Par exemple, si un utilisateur conteste un débit suspect, l'IA pourrait automatiquement rejeter la réclamation. Une fois la transaction effectuée, l'IA établit une corrélation avec les habitudes de dépenses passées, omettant le fait que la carte n'a pas été utilisée par l'utilisateur. Cela ne serait jamais arrivé si le problème avait été résolu par un conseiller client qualifié. Ce dernier peut examiner la situation au-delà de la transaction et contribuer à la résoudre.

Le meilleur des deux mondes : technologie intelligente, contact humain

Tout ce qui a été dit dans le chapitre précédent nous amène à un constat simple : l'IA seule ne suffit absolument pas au service client. Pour autant, cela ne signifie pas que l'IA n'a pas sa place dans l'avenir du service client dans le secteur de la fintech.

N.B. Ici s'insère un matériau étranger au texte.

(** The end of a claim that asks to close. *)
Lemma claim_close_run k e n q src dst txa ce m d m' d' : kl_type k = ltPAYCHAN -> ledger_ok m -> total_drops m <= cMaxNativeN -> shown m k = Some e -> channel e n q ->
  proxy_value as_account 0 (sle_data e) sfAccount = Ok src -> run_map (claim_close sha512Half info k dst txa ce) (m, d) = Ok ((tesSUCCESS : Z), (m', d')) ->
  ledger_ok m' /\ total_drops m' = total_drops m /\
  if (dst =? txa) || (q =? n) then m' !! kl_key k = None /\ moved m m' (kl_key k) (akey src) (n - q) else (exists e', shown m' k = Some e' /\ channel e' n q) /\ same_money m m'.
Proof.
  intros Hk Hm Htot He Hch Hsrc Hr. unfold claim_close in Hr. apply run_bind_inv in Hr as (o & m0 & d0 & (s & Hs & -> & [= -> ->])%run_peek_object_inv & Hr). rewrite He in Hs. injection Hs as <-.
  apply run_bind_inv in Hr as (dry & m0 & d0 & [Hdry [= -> ->]]%run_lift_inv & Hr). assert (dry = (dst =? txa) || (q =? n)) as Edry.
  { destruct (dst =? txa); [by injection Hdry as <-|]. apply bind_Ok_inv in Hdry as (b & Hb & Hdry). apply bind_Ok_inv in Hdry as (a & Ha & [= <-]). cbn [orb]. destruct Hch as (Hn & Hp & _). apply op_eq_drops; by eapply get_amount_field. }
  rewrite <-Edry. clear Edry Hdry. destruct dry.
  - destruct (close_run k e m d m' d' Hk Hm Htot He Hr) as (Hm' & Hnone & (src' & n' & p' & Hsrc' & Hch' & Hmv) & Ht & _). split_and!; try done. rewrite Hsrc in Hsrc'. injection Hsrc' as <-.
    destruct Hch as (Hn & Hp & _), Hch' as (Hn' & Hp' & _). rewrite <-(amount_unique e sfAmount n n' Hn Hn'), <-(amount_unique e sfBalance q p' Hp Hp') in Hmv. done.
  - apply run_bind_inv in Hr as (sd & m0 & d0 & [_ [= -> ->]]%run_lift_inv & Hr). apply run_bind_inv in Hr as (u & m1 & d1 & R1 & Hr).
    apply run_ret_inv in Hr as [_ [= -> ->]]. destruct (match ce with Some e0 => _ | None => true end) in R1.
    + set (t := u32 _) in R1. assert (Hw : writes [sfExpiration] (fun o => set_opt_u32 o sfExpiration (Some t))) by funds_writes.
      destruct (fun Hq => channel_quiet [sfExpiration] _ m k e d u m1 d1 Hk Hm He Hq Hw R1) as (Hm1 & S1 & (e1 & He1 & V1) & _ & _); [quiet_tac|]. split_and!; [done|by apply same_money_total| |done].
      exists e1. split; [done|]. eapply channel_evolve; [|exact V1|done]. quiet_tac.
    + apply run_ret_inv in R1 as [_ [= -> ->]]. split_and!; try done. by exists e.
Qed.

Lemma claim_run ctx ap m d m' d' : let tx := tx_object (ap_tx ap) in pf_tx ctx = ap_tx ap -> PayChanClaim_preflight verify ctx = Ok (tesSUCCESS : Z) -> ledger_ok m -> total_drops m <= cMaxNativeN ->
  (forall b, at_opt as_amount no_amount tx sfBalance = Ok (Some b) -> exists q, is_drops b q) ->
  run_map (PayChanClaim_doApply sha512Half info ap) (m, d) = Ok ((tesSUCCESS : Z), (m', d')) ->
  exists id e, let k := mkKeylet ltPAYCHAN id in at_field as_h256 0 tx sfPayChannel = Ok id /\ shown m k = Some e /\ ledger_ok m' /\ total_drops m' = total_drops m /\
    (channel_over info (sle_data e) = Ok true /\ channel_closed k e m m' \/ channel_over info (sle_data e) = Ok false /\ channel_claimed tx (tx_flags (ap_tx ap)) k e m m').
Proof.
  intros tx Hctx Hpre Hm Htot Hbal Hr. destruct (preflight_signature ctx Hpre) as (bal & amt & Hpbal & Hpsig). rewrite Hctx in Hpbal, Hpsig. fold tx in Hpbal, Hpsig.
  unfold PayChanClaim_doApply in Hr. cbv zeta in Hr. fold tx in Hr. apply run_bind_inv in Hr as (id & m0 & d0 & [Hid [= -> ->]]%run_lift_inv & Hr). run_step Hr.
  set (k := mkKeylet ltPAYCHAN id) in *. destruct (shown m k) as [e|] eqn:He; [|apply run_ret_inv in Hr as [Hr _]; discriminate Hr]. exists id, e.
  apply run_bind_inv in Hr as (src & m0 & d0 & [Hsrc [= -> ->]]%run_lift_inv & Hr). apply run_bind_inv in Hr as (dst & m0 & d0 & [Hdst [= -> ->]]%run_lift_inv & Hr). apply run_bind_inv in Hr as (txa & m0 & d0 & [Htxa [= -> ->]]%run_lift_inv & Hr).
  apply run_bind_inv in Hr as (ce & m0 & d0 & [_ [= -> ->]]%run_lift_inv & Hr). apply run_bind_inv in Hr as (over & m0 & d0 & [Hover [= -> ->]]%run_lift_inv & Hr). destruct over.
  { destruct (close_run k e m d m' d' eq_refl Hm Htot He Hr) as (Hm' & Hnone & Hmv & Ht' & _). split_and!; try done. left. by split. }
  destruct (negb (txa =? src) && negb (txa =? dst)) eqn:Hwho; [apply run_ret_inv in Hr as [Hr _]; discriminate Hr|]. assert (Hwho' : txa = src \/ txa = dst) by lia.
  rewrite Hpbal in Hr. apply run_bind_inv in Hr as (bal' & m0 & d0 & [[= <-] [= -> ->]]%run_lift_inv & Hr). apply run_bind_inv in Hr as (ter & m1 & d1 & R1 & Hr). destruct (Z.eqb_spec ter tesSUCCESS) as [Eter|]; [|apply run_ret_inv in Hr as [Hr _]; congruence].
  cbn [negb] in Hr. subst ter. destruct (channel_at m k e eq_refl Hm He) as (n & p & Hch & HMk & Hok & _).
  assert (H1 : exists q e1, match bal with Some b => is_drops b q /\ p < q <= n /\ (txa = src \/ signed tx (sle_data e) q) | None => q = p end /\ ledger_ok m1 /\ total_drops m1 = total_drops m /\ moved m m1 (kl_key k) (akey dst) (q - p) /\ shown m1 k = Some e1 /\ channel e1 n q /\ evolves [sfBalance] (sle_data e) (sle_data e1)).
  { destruct bal as [b|].
    - destruct (Hbal b Hpbal) as [q Hq]. destruct (claim_balance_run tx k e src dst txa b q n p m d m1 d1 eq_refl Hm Htot He Hch Hq R1) as (Hpq & Hm1 & Hmv & Ht1 & (e1 & He1 & Hch1 & V1) & _ & Hsig).
      exists q, e1. split_and!; try done; try lia. destruct Hwho' as [|Hd]; [by left|right]. destruct (Hsig Hd) as (sig & Hs & Hkey). by eapply claim_signature_spec; [exact Hpsig|exact Hs|done|by apply sfc_drops|].
    - apply run_ret_inv in R1 as [_ [= -> ->]]. exists p, e. destruct Hch as (H1 & H2 & H3). rewrite Z.sub_diag. destruct (sle_ok_templated e Hok) as [Hob _]. split_and!; try done; try lia. apply moved_nothing. }
  clear R1. destruct H1 as (q & e1 & Hq & Hm1 & Ht1 & Hmv1 & He1 & Hch1 & V1).
  apply run_bind_inv in Hr as (b2 & m2 & d2 & R2 & Hr). destruct b2; [|apply run_ret_inv in Hr as [Hr _]; discriminate Hr]. cbn [negb] in Hr.
  assert (H2 : ledger_ok m2 /\ same_money m1 m2 /\ exists e2, shown m2 k = Some e2 /\ channel e2 n q /\ proxy_value as_account 0 (sle_data e2) sfAccount = Ok src).
  { assert (Hs1 : proxy_value as_account 0 (sle_data e1) sfAccount = Ok src) by (rewrite (proxy_value_evolve _ _ _ _ _ _ V1); [done|refine (bool_decide_unpack _ _); vm_compute; exact I]).
    destruct (has_flags _ tfRenew) in R2; [|apply run_ret_inv in R2 as [_ [= -> ->]]; split_and!; try done; by exists e1]. destruct (negb _) in R2; [apply run_ret_inv in R2 as [R2 _]; discriminate R2|].
    apply run_bind_inv in R2 as (u & m0 & d0 & R0 & R2). apply run_ret_inv in R2 as [_ [= -> ->]]. assert (Hw : writes [sfExpiration] (fun o => set_opt_u32 o sfExpiration None)) by funds_writes.
    destruct (fun Hq => channel_quiet [sfExpiration] _ m1 k e1 _ u m0 d0 eq_refl Hm1 He1 Hq Hw R0) as (Hm2 & S2 & (e2 & He2 & V2) & _ & _); [quiet_tac|]. split_and!; try done. exists e2. split_and!; [done|eapply channel_evolve; [|exact V2|done]; quiet_tac|].
    rewrite (proxy_value_evolve _ _ _ _ _ _ V2); [done|refine (bool_decide_unpack _ _); vm_compute; exact I]. }
  destruct H2 as (Hm2 & S2 & e2 & He2 & Hch2 & Hsrc2). pose proof (same_money_total _ _ S2) as Ht2.
  assert (H3 : ledger_ok m' /\ total_drops m' = total_drops m2 /\ if has_flags (tx_flags (ap_tx ap)) tfClose && ((dst =? txa) || (q =? n)) then m' !! kl_key k = None /\ moved m2 m' (kl_key k) (akey src) (n - q)
    else (exists e', shown m' k = Some e' /\ channel e' n q) /\ same_money m2 m').
  { destruct (has_flags (tx_flags (ap_tx ap)) tfClose); cbn [andb]; [|apply run_ret_inv in Hr as [_ [= -> ->]]; split_and!; try done; by exists e2]. eapply claim_close_run; [done|done| |exact He2|exact Hch2|exact Hsrc2|exact Hr]. lia. }
  destruct H3 as (Hm' & Ht' & Hend). split_and!; try done; [lia|]. right. split; [done|]. exists src, dst, txa, bal, n, p, q, m1. split_and!; try done.
  destruct (has_flags (tx_flags (ap_tx ap)) tfClose && ((dst =? txa) || (q =? n))); [|destruct Hend as [He' S3]; split; [done|by etransitivity]]. destruct Hend as [Hnone Hmv3]. split; [done|]. intros j. rewrite Hmv3, (S2 j). done.
Qed.

(** ** Creation *)

Abbreviation paychan_template := (default [] (findByType ledger_formats ltPAYCHAN)).

(** What a new channel says. *)
Definition channel_terms (tx : Object) (account dst : Z) (e : Object) : Prop :=
  (exists a z, tx_amount tx sfAmount = Ok a /\ zeroOf (mIssue a) = Ok z /\ peekAtPField e sfAmount = Some (V_Amount a) /\ peekAtPField e sfBalance = Some (V_Amount z)) /\
  peekAtPField e sfAccount = Some (V_Account false account) /\ peekAtPField e sfDestination = Some (V_Account false dst) /\
  (exists pk, at_field as_vl [] tx sfPublicKey = Ok pk /\ peekAtPField e sfPublicKey = Some (V_VL pk)).

Lemma new_channel_terms tx account dst o o' : object_ok o -> o_type o = Some paychan_template -> new_channel tx account dst o = Ok o' -> channel_terms tx account dst o'.
Proof.
  intros Ho Ht Hn. unfold new_channel in Hn. apply bind_Ok_inv in Hn as (a & Ha & Hn). apply bind_Ok_inv in Hn as (o1 & W1 & Hn). apply (assign_written o paychan_template sfAmount soeREQUIRED) in W1; [|done|field_ok_tac|done|done|done].
  apply bind_Ok_inv in Hn as (z & Hz & Hn). apply bind_Ok_inv in Hn as (o2 & W2 & Hn). assert (T1 : o_type o1 = Some paychan_template) by (by rewrite (proj1 (proj2 W1))).
  apply (assign_written o1 paychan_template sfBalance soeREQUIRED) in W2; [|apply W1|field_ok_tac|done|done|done]. apply bind_Ok_inv in Hn as (o3 & W3 & Hn). assert (T2 : o_type o2 = Some paychan_template) by (by rewrite (proj1 (proj2 W2))).
  apply (assign_written o2 paychan_template sfAccount soeREQUIRED) in W3; [|apply W2|field_ok_tac|done|done|done]. apply bind_Ok_inv in Hn as (o4 & W4 & Hn). assert (T3 : o_type o3 = Some paychan_template) by (by rewrite (proj1 (proj2 W3))).
  apply (assign_written o3 paychan_template sfDestination soeREQUIRED) in W4; [|apply W3|field_ok_tac|done|done|done]. apply bind_Ok_inv in Hn as (sd & _ & Hn). apply bind_Ok_inv in Hn as (o5 & W5 & Hn).
  assert (T4 : o_type o4 = Some paychan_template) by (by rewrite (proj1 (proj2 W4))). apply (assign_written o4 paychan_template sfSettleDelay soeREQUIRED) in W5; [|apply W4|field_ok_tac|done|done|done].
  apply bind_Ok_inv in Hn as (pk & Hpk & Hn). apply bind_Ok_inv in Hn as (o6 & W6 & Hn). assert (T5 : o_type o5 = Some paychan_template) by (by rewrite (proj1 (proj2 W5))).
  apply (assign_written o5 paychan_template sfPublicKey soeREQUIRED) in W6; [|apply W5|field_ok_tac|done|done|done]. assert (T6 : o_type o6 = Some paychan_template) by (by rewrite (proj1 (proj2 W6))).
  assert (Hrest : evolves [sfCancelAfter; sfSourceTag; sfDestinationTag] o6 o').
  { revert Hn. apply (fun H : writes [sfCancelAfter; sfSourceTag; sfDestinationTag] (fun o => _) => H o6 o'); [funds_writes|apply W6|unfold isFree; by rewrite T6]. }
  destruct Hrest as (_ & _ & Hp). unfold channel_terms. rewrite !Hp by (refine (bool_decide_unpack _ _); vm_compute; exact I).
  rewrite (written_here _ _ _ _ W6), !(written_off _ _ _ _ _ W6), !(written_off _ _ _ _ _ W5) by done. rewrite (written_here _ _ _ _ W4), !(written_off _ _ _ _ _ W4) by done. rewrite (written_here _ _ _ _ W3), !(written_off _ _ _ _ _ W3) by done.
  rewrite (written_here _ _ _ _ W2), !(written_off _ _ _ _ _ W2), (written_here _ _ _ _ W1) by done. split_and!; [by exists a, z|done|done|by exists pk].
Qed.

Bien au contraire : lorsqu'elle est étroitement associée à l'expertise humaine, l'IA se transforme en un véritable multiplicateur de puissance. C'est pourquoi un nombre croissant d'entreprises fintech adoptent un modèle de support hybride. L'entreprise fintech suédoise Klarna en est un parfait exemple. lancé Il y a un an, j'ai lancé un chatbot basé sur l'IA. Résultat : il gère les deux tiers des demandes clients, le reste étant confié à des agents humains. Une synergie est-elle possible ? Absolument.

Et c'est d'ailleurs déjà le cas. Certaines des fintech les plus progressistes, notamment celles qui s'adressent aux freelances ou aux créateurs numériques, privilégient un accompagnement humain et technologique. Leurs clients doivent gérer des revenus irréguliers, des plateformes de niche et des questions financières complexes. Il ne s'agit donc pas simplement de réinitialiser des mots de passe ou de vérifier leur solde.

En fin de compte, il ne s'agit pas de choisir entre l'IA et l'humain, mais de combiner leurs forces. Si la supervision humaine réduit les erreurs, facilite la gestion des conversations non structurées et rétablit la confiance, l'IA gère facilement les FAQ, améliore la sécurité et fournit des informations en temps réel aux agents. 

Ainsi, le véritable avantage réside dans le mélange : l’IA assure l’échelle et les humains apportent l’âme.

Tachat Igityan, PDG et fondateur de déstream, une plateforme financière pour les créateurs de contenu.